Questions yet to be answered

The cancellation order does not address the status of XtendiMax, FeXapan, and Engenia purchased or delivered between June 3-8, which is the time between the Ninth Circuit's decision and EPA's cancellation order. Many states continued to permit the sale and distribution of pesticides after the court's order but prior to EPA issuing the cancellation order.

"There's still the question of did that violate the cancellation order," Rollins said. "We see the sale of these pesticides was prohibited as of June 3, but some states were allowing sale and distribution to continue until EPA issued guidance. What is the status of those pesticide transactions following the cancellation order?

"Also, what about retailers who both sell dicamba pesticides and then apply them?
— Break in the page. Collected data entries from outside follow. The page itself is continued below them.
(* ===== verification/VersionFacts.v ===== *)
(** * Version strings and MAC addresses

    The version the firmware reports as text, and the MAC address in the NVS
    file. *)

From S2P Require Import Prelude WlState ChipOps Io Boot BootFacts NvsFacts.

(** ** Decimal numbers *)

Fixpoint dec_digits (fuel : nat) (x : Z) : list Z :=
  match fuel with
  | O => []
  | S fuel => (if x <? 10 then [] else dec_digits fuel (x / 10)) ++ [48 + x mod 10]
  end.

(** [printf("%u", x)]; ten digits are enough for 32 bits. *)
Definition dec (x : Z) : list Z := dec_digits 10 x.

Lemma dec_digits_ok fuel x c : c ∈ dec_digits fuel x -> isdigit c = true.
Proof.
  revert x. induction fuel as [|fuel IH]; intros x; cbn [dec_digits]; [by intros H%elem_of_nil|].
  rewrite elem_of_app, list_elem_of_singleton. intros [H| ->].
  - destruct (x <? 10); [by apply elem_of_nil in H | by apply (IH _ H)].
  - unfold isdigit. pose proof (Z.mod_pos_bound x 10 eq_refl).
    by rewrite !(proj2 (Z.leb_le _ _)) by lia.
Qed.

Lemma strtoull_app acc ds s :
  (forall c, c ∈ ds -> isdigit c = true) ->
  simple_strtoull acc (ds ++ s) = simple_strtoull (fold_left (fun a c => u64 (a * 10 + (c - 48))) ds acc) s.
Proof.
  revert acc. induction ds as [|d ds IH]; intros acc H; [done|]. cbn [app simple_strtoull fold_left].
  rewrite (H d) by (by left). apply IH. intros c Hc. apply H. by right.
Qed.

Lemma dec_value fuel x : 0 <= x < 10 ^ Z.of_nat fuel -> x < 18446744073709551616 -> (0 < fuel)%nat ->
  fold_left (fun a c => u64 (a * 10 + (c - 48))) (dec_digits fuel x) 0 = x.
Proof.
  revert x. induction fuel as [|fuel IH]; intros x Hx Hb Hf; [lia|]. cbn [dec_digits].
  rewrite fold_left_app. cbn [fold_left].
  assert (fold_left (fun a c => u64 (a * 10 + (c - 48)))
            (if x <? 10 then [] else dec_digits fuel (x / 10)) 0 = x / 10) as ->.
  { destruct (Z.ltb_spec x 10) as [L|L]; [simpl; symmetry; apply Z.div_small; lia|].
    assert (0 <= x / 10 < 10 ^ Z.of_nat fuel).
    { split; [apply Z.div_pos; lia|]. apply Z.div_lt_upper_bound; [lia|].
      rewrite Nat2Z.inj_succ, Z.pow_succ_r in Hx by lia. lia. }
    apply IH; [done| |].
    - assert (x / 10 <= x) by (apply Z.div_le_upper_bound; lia). lia.
    - destruct fuel; [|lia]. simpl in *. lia. }
  unfold u64, wrap. change (2 ^ 64) with 18446744073709551616.
  pose proof (Z_div_mod_eq_full x 10). rewrite Z.mod_small; lia.
Qed.

Definition ends_number (s : list Z) : Prop :=
  match s with c :: _ => isdigit c = false | [] => True end.

Lemma dec_cons x : exists d ds, dec x = d :: ds /\ isdigit d = true.
Proof.
  assert (dec x <> []) as N by (intros [_ H]%app_eq_nil; done).
  destruct (dec x) as [|d ds] eqn:E; [done|]. exists d, ds. split; [done|].
  apply (dec_digits_ok 10 x). unfold dec in E. rewrite E. by left.
Qed.

Lemma scan_dec x s : 0 <= x < 4294967296 -> ends_number s -> scan_unsigned (dec x ++ s) = Some (x, s).
Proof.
  intros Hx Hs. unfold scan_unsigned. destruct (dec_cons x) as (d & ds & E & Hd).
  assert (skip_spaces (dec x ++ s) = dec x ++ s) as ->.
  { rewrite E. cbn [app skip_spaces]. assert (isspace d = false) as ->; [|done].
    unfold isdigit, isspace in *. bool_to_prop. lia. }
  assert (simple_strtoull 0 (dec x ++ s) = (x, s)) as Es.
  { rewrite strtoull_app by (intros c; apply dec_digits_ok).
    unfold dec. rewrite dec_value by (simpl; lia). destruct s as [|c s]; [done|]. simpl in *. by rewrite Hs. }
  rewrite E in *. cbn [app] in *. by rewrite Hd, Es, u32_id.
Qed.

(** ** Versions *)

(** [printf("%u.%u...", ...)] *)
Fixpoint dotted (ver : list Z) : list Z :=
  match ver with
  | [] => []
  | [x] => dec x
  | x :: ver => dec x ++ 46 :: dotted ver
  end.

Lemma scan_dotted_dotted ver : ver <> [] -> Forall (fun x => 0 <= x < 4294967296) ver ->
  scan_dotted (length ver) (dotted ver) = Some ver.
Proof.
  intros N. induction ver as [|x ver IH]; [done|]. intros [Hx Hv]%Forall_cons.
  destruct ver as [|y ver]; cbn [length scan_dotted dotted].
  - rewrite <- (app_nil_r (dec x)). by rewrite scan_dec.
  - rewrite scan_dec by done. rewrite Z.eqb_refl. cbn [length scan_dotted dotted] in IH.
    by rewrite IH.
Qed.

Lemma dotted_ok ver c : c ∈ dotted ver -> isdigit c = true \/ c = 46.
Proof.
  induction ver as [|x ver IH]; [by intros H%elem_of_nil|].
  destruct ver as [|y ver]; cbn [dotted].
  - intros H. left. by apply dec_digits_ok in H.
  - rewrite elem_of_app, elem_of_cons. intros [H|[->|H]]; [left; by apply dec_digits_ok in H | by right | by apply IH].
Qed.

Lemma c_string_app l rest : (forall c, c ∈ l -> c <> 0) -> c_string (l ++ 0 :: rest) = l.
Proof.
  induction l as [|c l IH]; intros H; [done|]. cbn [app c_string].
  rewrite (proj2 (Z.eqb_neq _ _)) by (apply H; by left). f_equal. apply IH. intros x Hx. apply H. by right.
Qed.

Lemma dotted_no_nul ver c : c ∈ dotted ver -> c <> 0.
Proof. intros [H| ->]%dotted_ok; [|done]. intros ->. done. Qed.

(** The copy of a string that fits, as [strncpy] and the terminator leave it. *)
Lemma version_str s n : (length s < n)%nat ->
  zset (take n (s ++ replicate n 0)) (Z.of_nat n - 1) 0 = s ++ replicate (n - length s) 0.
Proof.
  intros H. rewrite take_app_ge, take_replicate by lia.
  rewrite (Nat.min_l (n - length s) n) by lia. unfold zset. rewrite (proj2 (Z.ltb_ge _ _)) by lia.
  rewrite insert_app_r_alt by lia. f_equal. apply insert_replicate.
Qed.

(** The version order of the check: the same chip, and the rest at least, the
    leftmost number deciding. *)
Fixpoint lex_le (min ver : list Z) : Prop :=
  match min, ver with
  | m :: min, v :: ver => m < v \/ (m = v /\ lex_le min ver)
  | _, _ => True
  end.

Definition version_accepted (min ver : list Z) : Prop :=
  match min, ver with
  | m :: min, v :: ver => m = v /\ lex_le min ver
  | _, _ => False
  end.

Lemma validate_spec wl m0 m1 m2 m3 m4 v0 v1 v2 v3 v4 :
  min_fw_ver (boot wl) = [m0; m1; m2; m3; m4] -> fw_ver (boot wl) = [v0; v1; v2; v3; v4] ->
  (wlcore_validate_fw_ver wl = 0 \/ wlcore_validate_fw_ver wl = - EINVAL)
  /\ (wlcore_validate_fw_ver wl = 0 <-> version_accepted [m0; m1; m2; m3; m4] [v0; v1; v2; v3; v4]).
Proof.
  intros M V. unfold wlcore_validate_fw_ver. rewrite M, V. cbv zeta.
  cbn [zget Z.ltb Z.to_nat nth FW_VER_CHIP FW_VER_IF_TYPE FW_VER_MAJOR FW_VER_SUBTYPE FW_VER_MINOR
       version_accepted lex_le].
  unfold zget, FW_VER_CHIP, FW_VER_IF_TYPE, FW_VER_MAJOR, FW_VER_SUBTYPE, FW_VER_MINOR. simpl.
  unfold EINVAL.
  repeat match goal with
  | |- context [if negb (?a =? ?b) then _ else _] => destruct (Z.eqb_spec a b); cbn [negb]
  | |- context [if ?a <? ?b then _ else _] => destruct (Z.ltb_spec a b)
  end; lia.
Qed.

(** ** The MAC address *)

Lemma mac_parts oui nic : 0 <= oui < 16777216 -> 0 <= nic < 16777216 ->
  let part x := Z.shiftl (u8 (Z.shiftr x 16)) 16 + Z.shiftl (u8 (Z.shiftr x 8)) 8 + u8 x in
  part oui = oui /\ part nic = nic.
Proof.
  intros Ho Hn. cbv zeta.
  assert (forall x, 0 <= x < 16777216 ->
    Z.shiftl (u8 (Z.shiftr x 16)) 16 + Z.shiftl (u8 (Z.shiftr x 8)) 8 + u8 x = x) as P; [|split; by apply P].
  intros x Hx. rewrite !Z.shiftr_div_pow2, !Z.shiftl_mul_pow2 by lia.
  change (2 ^ 16) with 65536. change (2 ^ 8) with 256.
  unfold u8, wrap. change (2 ^ 8) with 256.
  pose proof (Z_div_mod_eq_full x 256). pose proof (Z_div_mod_eq_full (x / 256) 256).
  assert (x / 256 / 256 = x / 65536) by (rewrite Z.div_div by lia; done).
  assert (0 <= x / 65536 < 256) by (split; [apply Z.div_pos; lia | apply Z.div_lt_upper_bound; lia]).
  rewrite (Z.mod_small (x / 65536)) by done. lia.
Qed.

Lemma byte_of_zset_eq l i b : 0 <= i < zlen l -> byte_of (zset l i b) i = Ret b.
Proof. intros H. rewrite byte_of_ok by (by rewrite zlen_zset). by rewrite zget_zset_eq. Qed.

Lemma byte_of_zset_ne l i j b : i <> j -> 0 <= j < zlen l -> byte_of (zset l i b) j = byte_of l j.
Proof. intros H Hj. rewrite !byte_of_ok by (by rewrite ?zlen_zset). by rewrite zget_zset_ne. Qed.

(** What is stored is what [wl1271_register_hw] reads back. *)
Lemma mac_nvs_stored oui nic file file' : 0 <= oui < 16777216 -> 0 <= nic < 16777216 -> 12 <= zlen file ->
  nvs_put_mac nvs_mac_offsets (mac_address oui nic) file = Ret file' ->
  nvs_mac_parts file' = Ret (oui, nic).
Proof.
  intros Ho Hn Hl. unfold nvs_mac_offsets, mac_address. cbn [nvs_put_mac].
  do 6 (rewrite poke_ok by (rewrite ?zlen_zset; lia); cbn [obind]). intros [= <-].
  destruct (mac_parts oui nic Ho Hn) as [Po Pn]. unfold nvs_mac_parts.
  repeat (match goal with
  | |- context [byte_of (zset ?l ?i ?b) ?i] => rewrite (byte_of_zset_eq l i b) by (rewrite ?zlen_zset; lia)
  | |- context [byte_of (zset ?l ?i ?b) ?j] =>
      rewrite (byte_of_zset_ne l i j b) by (rewrite ?zlen_zset; lia)
  end; cbn [obind]).
  rewrite Po, Pn. rewrite !u32_id by lia. done.
Qed.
They're not directly addressed under the cancellation order. Another big question the cancellation order does not define is 'facilitate use.' What specifically does that mean? Does that include paying for the pesticides, ordering them, having them delivered? When does facilitating use cross into disallowed sale or distribution and violate the cancellation order? Finally, there's a question of how commercial applicators can ensure they are distributing the products only to facilitate use by July 31."

This case has raised a lot of questions.

"I think at the end of the day we're going to need to wait and see what the outcome of this case will be," Rollins said. "This situation is ongoing, and it is changing rapidly. We don't know where we're going to be a week from now in this case. However, the use of existing stocks is permitted until July 31 by applicators and farmers who were already in possession of the existing stock.

"That's good news for anyone who was planning to use those pesticides this season."